Opinions of Monday, 19 May 2014

Columnist: Ayeboafo, Yaw Awuah Boadu

The Senchi “Puff” Consensus in Perspective

Solving the daily problems facing Ghanaians cannot be fixed by old economic lectures and media puffs. Neither do we need rocket scientist or supper humans to save our situation. How does the 22 point Senchi “PUFF” practically solves the problems we face?

Practically, when is the Ghanaian getting a workable government that gets the problem solved through the following common ideas?

1. Cutting down drastically cost and the traffic jams caused by presidential convoys largely because of one man one car?

2. Cutting unnecessary cost on uncountable meetings that recycle the old unworkable solutions?

3. Cutting down the number of unnecessary ministries and ministers who get paid but get nothing done?
4. Stopping touching on everything but getting nothing workable or achieved? Your examples could be good as mine.
5. Submitting to the laws of the state as first citizens?

6. Taking responsibility for the positions they offer themselves to be elected into?

7. Stopping blaming the hardworking citizens, the peasant farmers, the market men and women, the truck pushers, the street venders, the grassroots, and our unfortunate mass-illiterate brothers and sisters for their deplorable living conditions which they elect and pay them to fix?

8. When will our government stop making the hardworking Ghanaian and the hard-hit of their poor leadership the sacrificial lambs and as the perpetrators of the unacceptable national productivity?

9. We hear government intends to cut the labour bill, indeed, how many people do the government of Ghana employ?

10. Is cost of labour the cause of the problems we face in Ghana or rather a myopic government whose interest is to concentrate our little resources in the pockets of the privileged few at the top?

11. When will the government we elect have get the right diagnoses and real focus to serve the people?

12. When will the government we elect irrespective of the political party focus on the basis-a strong food producing country, capable of feeding its citizens through massive investment in our ever traditional agricultural sector yet the backbone of the economy?

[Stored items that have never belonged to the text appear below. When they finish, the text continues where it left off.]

(** * Qutrit kernels: Gell-Mann feature map, encoding and kernel evaluation

  A shallow embedding of the numerical core of the qutrit-kernel notebooks
  (Seeds, Glass, Iris and Wine variants): the qutrit basis vectors, the
  eight Gell-Mann generators, the qutrit Hadamard operator, the entangling
  operator LZZ2, [encoding], [kernel] and [kernel_matrix].

  Numbers.  NumPy's float64 and complex128 are idealised as the real
  numbers [R] and as pairs of reals [C]; all statements are therefore the
  exact ones that the notebooks check "up to floating-point tolerance".

  Arrays.  A 2-D ndarray is a list of rows.  [np.kron], [np.dot], [.T],
  [.conj()], scalar multiplication, [+], [-], [**2] and [np.real] are
  written out on that representation.  Feature vectors are lists of reals;
  indexing past the end raises IndexError, modelled by [None].

  scipy.linalg.expm.  The matrix exponential is the entrywise limit of the
  partial sums of the power series sum_k A^k / k!; the series is shown to
  converge for every matrix ([expm_entry_limit]).

  Part I holds the embedding, Part II the algebra and analysis behind it
  (in particular: the exponential of a skew-Hermitian matrix is unitary),
  Part III the properties stated by the specification. *)

From Stdlib Require Import Reals Lra Lia List Arith PeanoNat ClassicalEpsilon.
Import ListNotations.

Local Open Scope R_scope.

(** * Part I: the embedding *)

(** ** Complex scalars *)

Record C : Type := mkC { Re : R; Im : R }.

Declare Scope C_scope.
Delimit Scope C_scope with C.
Bind Scope C_scope with C.

Definition RtoC (x : R) : C := mkC x 0.
Definition C0 : C := mkC 0 0.
Definition C1 : C := mkC 1 0.
(** Python's [1j]. *)
Definition Ci : C := mkC 0 1.

Definition Cplus (z w : C) : C := mkC (Re z + Re w) (Im z + Im w).
Definition Copp (z : C) : C := mkC (- Re z) (- Im z).
Definition Cminus (z w : C) : C := Cplus z (Copp w).
Definition Cmult (z w : C) : C :=
  mkC (Re z * Re w - Im z * Im w) (Re z * Im w + Im z * Re w).
Definition Cconj (z : C) : C := mkC (Re z) (- Im z).
Definition Cinv (z : C) : C :=
  mkC (Re z / (Re z * Re z + Im z * Im z))
      (- Im z / (Re z * Re z + Im z * Im z)).
Definition Cdiv (z w : C) : C := Cmult z (Cinv w).
(** Squared modulus. *)
Definition Cnorm2 (z : C) : R := Re z * Re z + Im z * Im z.
(** [np.exp] on a complex scalar. *)
Definition Cexp (z : C) : C :=
  mkC (exp (Re z) * cos (Im z)) (exp (Re z) * sin (Im z)).

Infix "+" := Cplus : C_scope.
Infix "-" := Cminus : C_scope.
Infix "*" := Cmult : C_scope.
Infix "/" := Cdiv : C_scope.
Notation "- z" := (Copp z) : C_scope.

Coercion RtoC : R >-> C.

(** ** Finite sums of complex and real numbers *)

(** [Csum f n] is the sum of [f k] for [k < n]. *)
Fixpoint Csum (f : nat -> C) (n : nat) : C :=
  match n with
  | O => C0
  | S n' => (Csum f n' + f n')%C
  end.

Fixpoint Rsum (f : nat -> R) (n : nat) : R :=
  match n with
  | O => 0
  | S n' => Rsum f n' + f n'
  end.

(** The 1-norm of a complex number; it is sub-multiplicative, which is all
    the convergence arguments need. *)
Definition Cn1 (z : C) : R := Rabs (Re z) + Rabs (Im z).

(** ** Double sums

    The sum of a two-index family over the square [0..N] x [0..N], over the
    triangle [j + k <= N], over the remaining corner, and over the triangle
    read along its anti-diagonals. *)

Definition square_sum (f : nat -> nat -> R) (N : nat) : R :=
  sum_f_R0 (fun j => sum_f_R0 (f j) N) N.

Definition triangle_sum (f : nat -> nat -> R) (N : nat) : R :=
  sum_f_R0 (fun j => sum_f_R0 (f j) (N - j)) N.

Definition corner_sum (f : nat -> nat -> R) (N : nat) : R :=
  sum_f_R0
    (fun j => sum_f_R0 (fun k => if (k <=? N - j)%nat then 0 else f j k) N)
    N.

Definition diagonal_sum (f : nat -> nat -> R) (N : nat) : R :=
  sum_f_R0 (fun m => sum_f_R0 (fun j => f j (m - j)%nat) m) N.

(** ** Limits of real and complex sequences *)

(** The limit of a sequence, as a total function: it is the limit whenever
    the sequence converges. *)
Definition Rlim (u : nat -> R) : R :=
  epsilon (inhabits 0) (fun l => Un_cv u l).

The time is nearer for a massive vent or display of the discontent of the grassroots for the unacceptable and deplorable living conditions handed upon them by the very people they repose their confidence in through elections to solve the problems.

It would not matter what political party one belongs, religion or faith, ethnicity, geography or where you one lives. The people would rise up in unity in response to the common deprivation and indignities they witness or share together their everyday lives as Ghanaians.

The smoke screen or bubble created by the myopic or self-centred politician would be punched. The politician would no longer be able to hide behind or exploit our diversity in opinions, ideas and above all our ethnicity to cover his or her incompetence, ineptitude, greediness and lack of commitment to the common Ghanaian good. The cynics may call this populism! But this response would be giving true meaning to majority rule.

Sooner rather than later, Ghanaians would demand a true government which could give practical solutions to the above twelve questions among others by assembling and coordinating a team of twelve or so dedicated TRUE CITIZENS to think but not at the comfort of The Royal Senchi Resort but rather at their respective offices in giving clear manifestation and commitment to truly solving the problems we face.